▶ _Exercise brief_:
Return every line from the one with "intros Hk He w Hok Hw. rewrite bind_try." through the one with "Lemma fair_locked a", inclusive, exactly as it appears below.

▶ _Material supplied_:
|---|

Lemma fair_error status v : status ≠ 200 → answers_fairly (writeJSON status v).
Proof. intros Hs w _ Hw. split; cbn; [done|]. by intros. Qed.
Lemma fair_try {A} (m : M A) k :
  steps T m → (∀ r, answers_fairly (k r)) → answers_fairly (bind (try m) k).
Proof.
  intros Hm Hk w Hok Hw. rewrite bind_try. specialize (Hm w). apply Hk.
  - by apply Hm.
  - by transitivity w.
Qed.
Lemma fair_bind {A} (m : M A) k :
  steps T m → returns m → (∀ a, answers_fairly (k a)) → answers_fairly (bind m k).
Proof.
  intros Hm Hr Hk w Hok Hw. unfold bind. specialize (Hm w). specialize (Hr w).
  destruct (m w) as [[a|e] w1]; [|done]. apply Hk; cbn in *; [by apply Hm|by transitivity w].
Qed.
(** What was read of the row. *)
Lemma fair_read k :
  (∀ m w, db_machines (w_db w) !! mid = Some m → Machine_ID m = mid →
     rows_ok (λ _, True) (w_db w) → T w0 w →
     match k (Ok m) w with (Ok r, w') => fair r w' | (Err _, _) => False end) →
  (∀ e, answers_fairly (k (Err e))) →
  answers_fairly (bind (try (call (GetMachine mid))) k).
Proof.
  intros Hk He w Hok Hw. rewrite bind_try.
  destruct (call_reads (GetMachine mid) w (GetMachine_db mid)) as [Hd Ht].
  assert (T w (call (GetMachine mid) w).2) as H1
    by (apply touches_call; [apply _|]; apply touches_reads; [apply _|apply GetMachine_db]).
  destruct (call (GetMachine mid) w) as [[m|e] w1] eqn:E; cbn in *.
  - apply call_ok in E. rewrite GetMachine_run in E.
    destruct (db_machines (w_db w) !! mid) as [m'|] eqn:Em; [|done]. injection E as -> _.
    apply Hk; [by rewrite Hd|by apply (Hok _ _ Em)|by rewrite Hd|by transitivity w].
  - apply He; [by rewrite Hd|by transitivity w].
Qed.

Lemma fair_complete op state e k : answers_fairly k → answers_fairly (complete_op op state e ;; k).
Proof.
  intros Hk. apply fair_bind; [by apply touch_complete; apply _|done|intros _; exact Hk].
Qed.
Lemma fair_change a validate check k :
  (∀ v m, steps T (check v m)) → (∀ v m, returns (check v m)) →
  (∀ req source, body = Some req → validate (TrimSpace (Change_Version req)) = Ok tt →
     answers_fairly (k req (TrimSpace (Change_Version req)) source)) →
  answers_fairly (change_request a mid body validate check k).
Proof.
  intros Hc Hr Hk. unfold change_request, owned_machine, or_error. apply fair_try.
  { apply touches_call; [apply _|]. apply touches_reads; [apply _|apply GetMachine_db]. }
  intros [machine|e]; [|by apply fair_error]. case_bool_decide; [|by apply fair_error].
  unfold decoded, or_bad_request. destruct body as [req|]; [|by apply fair_error]. cbv zeta.
  destruct (validate _) as [[]|] eqn:Ev; [|by apply fair_error]. unfold compatible.
  apply fair_bind; [done..|]. intros [e|]; [by apply fair_error|].
  destruct (change_source _) as [source|]; [by apply Hk|by apply fair_error].
Qed.
Lemma fair_locked a kind k :
  (∀ op m w, db_machines (w_db w) !! mid = Some m → Machine_ID m = mid →
     rows_ok (λ _, True) (w_db w) → T w0 w →
     match k op m w with (Ok r, w') => fair r w' | (Err _, _) => False end) →
  answers_fairly (locked_machine a mid kind k).
Proof.
  intros Hk. unfold locked_machine, or_its_error. apply fair_try; [touch_go|].
  intros [op|e]; [|by apply fair_error]. apply fair_read.
  - intros m w. intros. case_bool_decide; [by apply Hk|].
    by apply fair_complete; [apply fair_error|..].
  - intros e. by apply fair_complete, fair_error.
Qed.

|---|

▶ _Task answer_:
  intros Hk He w Hok Hw. rewrite bind_try.
  destruct (call_reads (GetMachine mid) w (GetMachine_db mid)) as [Hd Ht].
  assert (T w (call (GetMachine mid) w).2) as H1
    by (apply touches_call; [apply _|]; apply touches_reads; [apply _|apply GetMachine_db]).
  destruct (call (GetMachine mid) w) as [[m|e] w1] eqn:E; cbn in *.
  - apply call_ok in E. rewrite GetMachine_run in E.
    destruct (db_machines (w_db w) !! mid) as [m'|] eqn:Em; [|done]. injection E as -> _.
    apply Hk; [by rewrite Hd|by apply (Hok _ _ Em)|by rewrite Hd|by transitivity w].
  - apply He; [by rewrite Hd|by transitivity w].
Qed.

Lemma fair_complete op state e k : answers_fairly k → answers_fairly (complete_op op state e ;; k).
Proof.
  intros Hk. apply fair_bind; [by apply touch_complete; apply _|done|intros _; exact Hk].
Qed.
Lemma fair_change a validate check k :
  (∀ v m, steps T (check v m)) → (∀ v m, returns (check v m)) →
  (∀ req source, body = Some req → validate (TrimSpace (Change_Version req)) = Ok tt →
     answers_fairly (k req (TrimSpace (Change_Version req)) source)) →
  answers_fairly (change_request a mid body validate check k).
Proof.
  intros Hc Hr Hk. unfold change_request, owned_machine, or_error. apply fair_try.
  { apply touches_call; [apply _|]. apply touches_reads; [apply _|apply GetMachine_db]. }
  intros [machine|e]; [|by apply fair_error]. case_bool_decide; [|by apply fair_error].
  unfold decoded, or_bad_request. destruct body as [req|]; [|by apply fair_error]. cbv zeta.
  destruct (validate _) as [[]|] eqn:Ev; [|by apply fair_error]. unfold compatible.
  apply fair_bind; [done..|]. intros [e|]; [by apply fair_error|].
  destruct (change_source _) as [source|]; [by apply Hk|by apply fair_error].
Qed.
Lemma fair_locked a kind k :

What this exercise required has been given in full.